La simple mise en vente d’une parcelle sur le « pré de l’Hôpital » suscite au sein du Conseil général l’idée ambitieuse de créer un nouveau quartier sur le domaine Gambach. La Ville de Fribourg décide alors d’acquérir l’ensemble du terrain, avec l’objectif de développer ce quartier. Selon les prévisions, l’opération pourrait générer un bénéfice de près de 120 000 francs. Au-delà de l’aspect financier, ce projet représente aussi un atout pour le bien-être de la population, en particulier pour la classe ouvrière, à qui il offrira du travail pendant de nombreuses années.
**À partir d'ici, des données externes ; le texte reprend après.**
(** C1. For every daily summary and profile the score is the clamp to
    [1, 10] of 10 plus the sum of the five independent penalties: -2 when the
    temperature is outside [idealTempMin, idealTempMax], -1.5 when the wind
    exceeds maxWindSpeed, -2.5 when the precipitation exceeds
    maxPrecipitation, -1 when aqi > 100 and -0.5 when uv > 8.  In particular
    a day with temp=38, wind=55, precipitation=90, aqi=160, uv=9 scores
    exactly 2.5 against the trekking profile, with the five factors. *)
Theorem calculateACIS_score_formula :
  forall (w : DailyWeather) (p : ActivityPreferences),
    score (calculateACIS w p) = clamp 1 10 (10 + penaltySum w p)
    /\ (temp w = 38 -> wind w = 55 -> precipitation w = 90 ->
        aqi w = 160 -> uv w = 9 ->
        calculateACIS w trekking =
          {| score := 2.5;
             factors :=
               [ {| name := "Temperature"; impact := -2; value := 38 |};
                 {| name := "Wind"; impact := -1.5; value := 55 |};
                 {| name := "Precipitation"; impact := -2.5; value := 90 |};
                 {| name := "Air Quality"; impact := -1; value := 160 |};
                 {| name := "UV Index"; impact := -0.5; value := 9 |} ] |}).
Proof.
  intros w p. split.
  - rewrite calculateACIS_unfold. reflexivity.
  - intros Ht Hw Hp Ha Hu. rewrite calculateACIS_unfold.
    unfold penaltySum, expectedFactors, tempOutside, windOver, precipOver,
      aqiOver, uvOver.
    rewrite Ht, Hw, Hp, Ha, Hu. vm_compute. reflexivity.
Qed.

Lemma calculateACIS_score_formula_witness :
  score (calculateACIS (sampleDay 38 55 90 160 9) trekking)
    = clamp 1 10 (10 + penaltySum (sampleDay 38 55 90 160 9) trekking)
  /\ score (calculateACIS (sampleDay 38 55 90 160 9) trekking) = 2.5
  /\ List.length (factors (calculateACIS (sampleDay 38 55 90 160 9) trekking)) = 5%nat.
Proof.
  destruct (calculateACIS_score_formula (sampleDay 38 55 90 160 9) trekking)
    as [Hformula Hscenario].
  split; [exact Hformula|].
  rewrite (Hscenario eq_refl eq_refl eq_refl eq_refl eq_refl).
  split; reflexivity.
Defined.

(** C5. For every daily summary and profile the score lies in [1, 10]:
    never below 1, whatever the penalties sum to, and never above 10. *)
Theorem calculateACIS_score_bounds :
  forall (w : DailyWeather) (p : ActivityPreferences),
    JS.le 1 (score (calculateACIS w p)) = true
    /\ JS.le (score (calculateACIS w p)) 10 = true.
Proof.
  intros w p. rewrite calculateACIS_unfold. cbn [score].
  split_triggers w p; vm_compute; split; reflexivity.
Qed.
Definition impeller_file : file :=
  {| file_name := "component2_file1.csv";
     header := Some ["Timestamp"; "Sensor0"; "Sensor1"] |}.
Definition motor_file : file :=
  {| file_name := "component3_file1.csv";
     header := Some ["Timestamp"; "Sensor1"; "Sensor2"] |}.

Definition sensors_data : tree :=
  Dir [("impeller", Dir [] [impeller_file]); ("motor", Dir [] [motor_file])] [].

Definition pump_tags : sensors_state :=
  {| sensor_df_list := [["Sensor0"; "Sensor1"]; ["Sensor1"; "Sensor2"]];
     tags_description_dict :=
       {[ "Sensor0" := "impeller"; "Sensor1" := "motor"; "Sensor2" := "motor" ]} |}.

Lemma tag_is_described_by_its_last_folder_witness :
  describe_tags SENSORS_DATA (Some sensors_data) (fun _ => true) = inr pump_tags
  ∧ tags_description_dict pump_tags !! "Sensor1" = Some "motor"
  ∧ tags_description_dict pump_tags !! "Timestamp" = None.
Proof.
  assert (H : describe_tags SENSORS_DATA (Some sensors_data) (fun _ => true)
              = inr pump_tags) by (vm_compute; reflexivity).
  split; [exact H|]. split.
  - exact (proj1 (tag_is_described_by_its_last_folder _ _ _ _ H) "Sensor1").
  - exact (proj2 (tag_is_described_by_its_last_folder _ _ _ _ H)).
Defined.

Lemma component_is_the_holding_directory_witness :
  (∃ names d,
     reaches sensors_data names d
     ∧ (SENSORS_DATA +:+ "/motor", @nil string, [motor_file])
       = (below SENSORS_DATA names, (subdirs d).*1, held d)
     ∧ folder (SENSORS_DATA +:+ "/motor", @nil string, [motor_file]).1.1
       = default (folder SENSORS_DATA) (last names))
  ∧ reaches sensors_data ["motor"] (Dir [] [motor_file])
  ∧ below SENSORS_DATA ["motor"] = SENSORS_DATA +:+ "/motor"
  ∧ default (folder SENSORS_DATA) (last ["motor"]) = "motor".
Proof.
  split; [|split; [|split; reflexivity]].
  - apply (component_is_the_holding_directory sensors_data SENSORS_DATA
             (SENSORS_DATA +:+ "/motor", [], [motor_file])).
    + intros c (step & Hstep & Hc)%(walk_reports_dirs sensors_data "").
      apply list_elem_of_In in Hstep. simpl in Hstep.
      destruct Hstep as [<-|[<-|[<-|[]]]]; apply list_elem_of_In in Hc; simpl in Hc.
      * by destruct Hc as [<-|[<-|[]]].
      * done.
      * done.
    + apply list_elem_of_In. simpl. right. right. by left.
  - apply reaches_below with (Dir [] [motor_file]); [|constructor].
    apply list_elem_of_In. simpl. right. by left.
Defined.

End DataPreparation.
Un concours est lancé pour aménager le terrain. L’ingénieur Rodolphe de Weck l’emporte avec un plan qui épouse le relief. Il est légèrement modifier dans le but d’améliorer la connexion au centre ville (qui est encore le Bourg). En 1898, la Ville achète les 33 hectares pour 250 000 francs. Un règlement pose les bases du quartier : priorité aux villas, hauteur réglementée, architecture convenable et élégante, construite en pierre, etc… La commune prend en charge voiries et réseaux, ouvrant la voie au développement.
Le quartier passe du statut de terrain agricole à celui de zone résidentielle en 1898. La ferme située à l’actuelle avenue du Moléson est démolie en 1927. Deux phases marquent le développement : 1898 et 1905.
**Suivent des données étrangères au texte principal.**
(** * ssht_sampling.c: sample positions, quadrature weights and harmonic indices

    A shallow embedding of [src/c/ssht_sampling.c] (SSHT, spherical harmonic
    transforms) and the properties its specification states about it.

    - C [int] is a 32-bit two's complement integer: a [Z] with the wrap-around
      written out (module [CInt]).
    - C [double] is an abstract arithmetic [DoubleOps], so that every function
      of the file is written once, in the order of operations of the source.
      It is read in two ways: bit-exactly as IEEE 754 binary64 (module [B64],
      on [SpecFloat]; the C library's [sin], [cos] and [acos] have no
      bit-exact reading), and as the real numbers the doubles stand for
      (module [Exact]), which is the reading in which the specification's
      formulas are stated.
    - [double *] output buffers are maps from index to value.
    - the [do ... while] Newton loop of [gauleg] has no bound in the source
      and takes fuel here. *)

From Stdlib Require Import ZArith List Bool Lia Reals Lra Psatz SpecFloat.
Import ListNotations.
Local Open Scope Z_scope.

(** ** C [int] *)

Module CInt.

Definition INT_MAX : Z := 2147483647.
Definition INT_MIN : Z := -2147483648.

Definition in_range (z : Z) : Prop := INT_MIN <= z <= INT_MAX.

(** The 32-bit two's complement value of a mathematical integer. *)
Definition wrap (z : Z) : Z := (z + 2147483648) mod 4294967296 - 2147483648.
(** ** The recovery of JSON from a response *)

(** C6. [extract_json] takes its steps in order. A text with a fenced
    block marked as JSON (the marker, white space, a text held between
    braces, white space, the closing fence) has a match of the first
    pattern, and what is parsed then is the text between braces of the
    block matched; else the text from the first opening brace to the last
    closing brace is parsed, when there is such a span; in both cases after
    the commas standing before a closing brace or bracket, white space
    between them allowed, are taken away. So a span that is a JSON text
    with such trailing commas put in parses to what the JSON text parses
    to, and a text without span, such as one without opening brace, raises
    [ValueError]. *)
Theorem extract_json_recovery (text : string) :
  (forall m,
      Re.search fenced_json_re text = Some m ->
      (exists pre w1 mid w2 post,
          text = (pre ++ "```json" ++ w1 ++ "{" ++ mid ++ "}" ++ w2 ++ "```"
                  ++ post)%string
          /\ spaces w1 /\ spaces w2
          /\ Re.group1 m = ("{" ++ mid ++ "}")%string)
      /\ extract_json text
         = Json.loads (strip_trailing_commas (Re.group1 m)))
  /\ (Re.search fenced_json_re text = None ->
      forall m,
        Re.search brace_span_re text = Some m ->
        (exists pre mid post,
            text = (pre ++ "{" ++ mid ++ "}" ++ post)%string
            /\ occurs "{" pre = false /\ occurs "}" post = false
            /\ Re.group0 m = ("{" ++ mid ++ "}")%string)
        /\ extract_json text
           = Json.loads (strip_trailing_commas (Re.group0 m)))
  /\ (forall span s v,
        selected_span text = Some span ->
        with_trailing_commas (closer_in ["}"; "]"]%char) s span ->
        comma_before "}" s = false ->
        comma_before "]" s = false ->
        Json.loads s = Ok v ->
        extract_json text = Ok v)
  /\ (forall span v,
        selected_span text = Some span ->
        Json.loads (strip_trailing_commas span) = Ok v ->
        extract_json text = Ok v)
  /\ (Re.search fenced_json_re text = None ->
      Re.search brace_span_re text = None ->
      extract_json text = Raise (ValueError "JSON not found in AI response"))
  /\ (occurs "{" text = false ->
      extract_json text = Raise (ValueError "JSON not found in AI response"))
  /\ (forall pre w1 mid w2 post,
        spaces w1 -> spaces w2 ->
        text = (pre ++ "```json" ++ w1 ++ "{" ++ mid ++ "}" ++ w2 ++ "```"
                ++ post)%string ->
        exists m, Re.search fenced_json_re text = Some m)
  /\ (Re.search brace_span_re text = None ->
      forall pre post,
        text = (pre ++ String "{" post)%string -> occurs "}" post = false).
Proof.
  repeat match goal with |- _ /\ _ => split end.
  - intros m F; split; [exact (search_fenced _ _ F)|].
    rewrite extract_json_steps; unfold selected_span; rewrite F; reflexivity.
  - intros F m B; split.
    + pose proof (search_brace_span text) as S; rewrite B in S; exact S.
    + rewrite extract_json_steps; unfold selected_span; rewrite F, B.
      reflexivity.
  - intros span s v S D H1 H2 L.
    rewrite extract_json_steps, S.
    rewrite (strip_trailing_commas_inverse s span D H1 H2); exact L.
  - intros span v S L; rewrite extract_json_steps, S; exact L.
  - intros F B; rewrite extract_json_steps; unfold selected_span.
    rewrite F, B; reflexivity.
  - intro H; rewrite extract_json_steps, (no_brace_no_span _ H); reflexivity.
  - intros pre w1 mid w2 post H1 H2 ->.
    pose proof (search_fenced_complete pre w1 mid w2 post H1 H2) as S.
    destruct (Re.search fenced_json_re _) as [m|]; [eauto|contradiction].
  - intro B; pose proof (search_brace_span text) as S.
    rewrite B in S; exact S.
Qed.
Les premières parcelles sont vendues en 1898 : La Liberté du 25 septembre en donne le détail. Le prix du m² dépasse les attentes, atteignant plus de 6 francs. Les premières villas se construisent principalement dans le sud-ouest du quartier. L’architecte L. Hertling signe la majorité des constructions.
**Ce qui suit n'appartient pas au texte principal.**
(** * textacy.spacy_utils: a shallow embedding and its verification

    The module under study is a set of small utility functions over
    annotated documents: token classifiers, span-boundary resolvers,
    subject/object extraction by conjunct closure, and span merging.

    A Python token object is a handle [(doc, i)]: a document together with
    a position in it.  Every function that takes a token therefore takes a
    document [d] and an index [i]; attributes are read from [d] at [i].
    Python integers are unbounded, so computed indices live in [Z]. *)

From stdpp Require Import base list strings gmap sorting.
From Stdlib Require Import ZArith Lia Ascii.

Open Scope string_scope.
Open Scope list_scope.
Open Scope nat_scope.

(** ** Outcomes of a call

    [Raise] is a Python exception reaching the caller.  [OutOfFuel] is not
    a Python outcome: it only says that the step budget given to a loop of
    the model was too small to decide what the loop does. *)

Inductive exn : Type :=
  | ValueError (msg : string)
  | IndexError (msg : string)
  | TypeError (msg : string)
  | RuntimeError (msg : string).

Inductive outcome (A : Type) : Type :=
  | Ok (a : A)
  | Raise (e : exn)
  | OutOfFuel.

Arguments Ok {A} a.
Arguments Raise {A} e.
Arguments OutOfFuel {A}.

Global Instance outcome_ret : MRet outcome := λ A a, Ok a.

Global Instance outcome_bind : MBind outcome := λ A B k m,
  match m with
  | Ok a => k a
  | Raise e => Raise e
  | OutOfFuel => OutOfFuel
  end.

Global Instance outcome_fmap : FMap outcome := λ A B f m,
  match m with
  | Ok a => Ok (f a)
  | Raise e => Raise e
  | OutOfFuel => OutOfFuel
  end.

(** The call comes back to its caller, with a value or with an exception. *)
Definition comes_back {A : Type} (m : outcome A) : Prop := m ≠ OutOfFuel.

(** ** Data model: the annotated document *)

(** Coarse parts of speech (the universal tag set of the pipeline); the
    source imports [NOUN] and [VERB] from it. *)
Inductive upos : Type :=
  | NO_TAG | ADJ | ADP | ADV | AUX | CONJ | DET | INTJ | NOUN | NUM
  | PART | PRON | PROPN | PUNCT | SCONJ | SYM | VERB | X | EOL | SPACE.

Global Instance upos_eq_dec : EqDecision upos.
Proof. solve_decision. Defined.

Module Token.
(** One annotated token.  The pipeline interns strings, so an attribute
    and its identifier determine each other; attributes are kept as the
    strings themselves.  [head] is the document index of the syntactic
    head; a sentence root is its own head. *)
Record t : Type := mk {
  text : string;          (* surface form *)
  whitespace_ : string;   (* trailing whitespace, possibly empty *)
  idx : nat;              (* character offset of the token in the text *)
  lemma : string;         (* base form *)
  pos : upos;             (* coarse part of speech *)
  tag_ : string;          (* fine-grained tag *)
  dep_ : string;          (* dependency label *)
  head : nat;             (* index of the head token *)
  ent_type_ : string      (* entity label *)
}.
(** X17: with pairwise distinct ids and consistent reply flags, the forest
    shows no record twice.  When the input records have pairwise distinct
    non-empty ids and every record that names a reply target is flagged as a
    reply, no id occurs twice among the records of the returned forest. *)
Theorem forest_has_no_duplicates (tweets : list Tweet.t) :
  distinctIds tweets → flaggedReplies tweets →
  NoDup (Tweet.id <$> (organizeTweetsIntoThreads tweets ≫= nodes)).
Proof.
  intros Hd Hflags. rewrite organize_eq.
  set (tm := copyMap tweets). set (cm := (groupByConversation tweets).1).
  assert (∀ k m, m ∈ conversationTrees tweets k ≫= nodes →
                 ∃ x, x ∈ membersOf tweets k ∧ sameRecord x m) as Hconv_rec.
  { intros k m Hm.
    pose proof (buildConversation_enough tweets k (enoughFuel tweets) ltac:(done)) as Hb.
    apply (buildConversation_fresh tweets (membersOf tweets k) Hd
             (membersOf_subseteq tweets k) (membersOf_distinct tweets k Hd) Hflags)
      in Hb as (_ & Hrec & _).
    by apply Hrec. }
  assert (∀ k, NoDup (Tweet.id <$> (conversationTrees tweets k ≫= nodes))) as Hconv_nd.
  { intros k.
    pose proof (buildConversation_enough tweets k (enoughFuel tweets) ltac:(done)) as Hb.
    by apply (buildConversation_fresh tweets (membersOf tweets k) Hd
                (membersOf_subseteq tweets k) (membersOf_distinct tweets k Hd) Hflags)
      in Hb as (Hnd & _). }
  assert (∀ keys i, i ∈ Tweet.id <$> ((keys ≫= conversationTrees tweets) ≫= nodes) →
                    ∃ k x, k ∈ keys ∧ x ∈ tweets ∧ convOf x = Some k ∧ Tweet.id x = i)
    as Hconv_ids.
  { intros keys i (m & -> & Hm)%list_elem_of_fmap.
    apply list_elem_of_bind in Hm as (root & Hm & Hroot).
    apply list_elem_of_bind in Hroot as (k & Hroot & Hk).
    destruct (Hconv_rec k m) as (x & Hx & Hxm).
    { apply list_elem_of_bind. by exists root. }
    apply list_elem_of_filter in Hx as [Hxk Hx].
    exists k, x. split_and!; [done|done|done|]. symmetry. by apply sameRecord_id. }
  assert (∀ L i, i ∈ Tweet.id <$> ((L ≫= orphanRoots tweets tm cm) ≫= nodes) →
                 ∃ t, t ∈ L ∧ (t ∈ tweets → Tweet.id t = i)) as Horph_ids.
  { intros L i (m & -> & Hm)%list_elem_of_fmap.
    apply list_elem_of_bind in Hm as (root & Hm & Hroot).
    apply list_elem_of_bind in Hroot as (t & Hroot & Ht).
    apply orphanRoots_origin in Hroot as ->.
    rewrite nodes_eq, descendants_leaf in Hm by apply copyOf_children.
    apply list_elem_of_singleton in Hm as ->.
    exists t. split; [done|]. intros Htw. symmetry.
    apply sameRecord_id. by apply copy_sameRecord. }
  rewrite bind_app, fmap_app. apply NoDup_app. split_and!.
  - pose proof (NoDup_firstOccurrences (omap convOf tweets)) as Hkeys.
    induction (firstOccurrences (omap convOf tweets)) as [|k keys IH]; [constructor|].
    apply NoDup_cons in Hkeys as [Hk Hkeys].
    rewrite bind_cons, bind_app, fmap_app. apply NoDup_app. split_and!; [done| |by apply IH].
    intros i (m & -> & Hm)%list_elem_of_fmap Hin.
    destruct (Hconv_rec k m Hm) as (x & [Hxk Hx]%list_elem_of_filter & Hxm).
    destruct (Hconv_ids keys _ Hin) as (k' & y & Hk' & Hy & Hyk & Hid).
    assert (y = x) as ->.
    { apply (same_id_same_record tweets Hd); [done|done|].
      rewrite Hid. by apply sameRecord_id. }
    rewrite Hxk in Hyk. injection Hyk as ->. done.
  - intros i Hconv Horph.
    destruct (Hconv_ids _ _ Hconv) as (k & x & _ & Hx & Hxk & Hidx).
    destruct (Horph_ids _ _ Horph) as (t & [Htk Ht]%list_elem_of_filter & Hidt).
    assert (x = t) as ->.
    { apply (same_id_same_record tweets Hd); [done|done|]. rewrite Hidx. symmetry. auto. }
    congruence.
  - pose proof (sublist_NoDup _ _ (proj1 Hd)
                  (fmap_sublist Tweet.id _ _ (standaloneOf_sublist tweets))) as Hnd.
    assert (standaloneOf tweets ⊆ tweets) as Hsub.
    { intros t Ht. by apply list_elem_of_filter in Ht as [_ ?]. }
    induction (standaloneOf tweets) as [|t L IH]; [constructor|].
    rewrite fmap_cons in Hnd. apply NoDup_cons in Hnd as [Ht HndL].
    rewrite bind_cons, bind_app, fmap_app. apply NoDup_app. split_and!.
    + assert (orphanRoots tweets tm cm t = [] ∨
              orphanRoots tweets tm cm t = [copyOf (getCopy tm (Tweet.id t))]) as [-> | ->].
      { unfold orphanRoots. repeat case_match; auto. }
      * constructor.
      * rewrite bind_one, nodes_eq, descendants_leaf by apply copyOf_children.
        apply NoDup_singleton.
    + intros i Hi1 Hi2.
      destruct (Horph_ids [t] i) as (t1 & Ht1 & Hid1).
      { by rewrite bind_one. }
      apply list_elem_of_singleton in Ht1 as ->.
      destruct (Horph_ids L i Hi2) as (t2 & Ht2 & Hid2).
      apply Ht. apply list_elem_of_fmap. exists t2. split; [|done].
      rewrite Hid1, Hid2; [done|apply Hsub; by right|apply Hsub; by left].
    + apply IH; [done|]. intros ? ?. apply Hsub. by right.
Qed.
Après une pause autour de 1900, l’activité reprend en 1903 avec la villa Blancpain. En 1905, la dynamique s’intensifie autour de l’avenue de Gambach, où une dizaine de villas sont bâties, la plupart par Hertling, mais aussi par Weber, Broillet et Wulffleff. La même année, l’école des filles est édifiée à la rue des Écoles. Le quartier, bien que résidentiel, accueille dès le début des bâtiments publics.
En 1906, deux grands édifices s’ajoutent : la clinique ophtalmologique (Hertling) et le Convict Salésianum (Broillet et Wulffleff). Cette période constitue l’apogée du quartier. Après 1906, le rythme ralentit. Entre 1909 et 1928, les villas sont érigées de manière éparse, marquant l’achèvement progressif du quartier Gambach.
Ces informations sont extraites de Pro Fribourg, cahier n° 54, septembre 1982.
Les bâtiments et rues du quartier ont traversé le XXᵉ siècle sans transformations architecturales majeures. Aujourd’hui, ces habitations d’époque bénéficient de mesures de conservation et d’une attention particulière en tant que patrimoine urbain de la Ville de Fribourg.
Le quartier accueille une population diverse et intergénérationnelle, où cohabitent au quotidien enfants, écoliers, collégiens, personnes actives, aînés et personnes en situation de handicap.
Dans un contexte marqué par les enjeux internationaux, Fribourg héberge également des requérants d’asile, dont certains sont accueillis au sein même du quartier.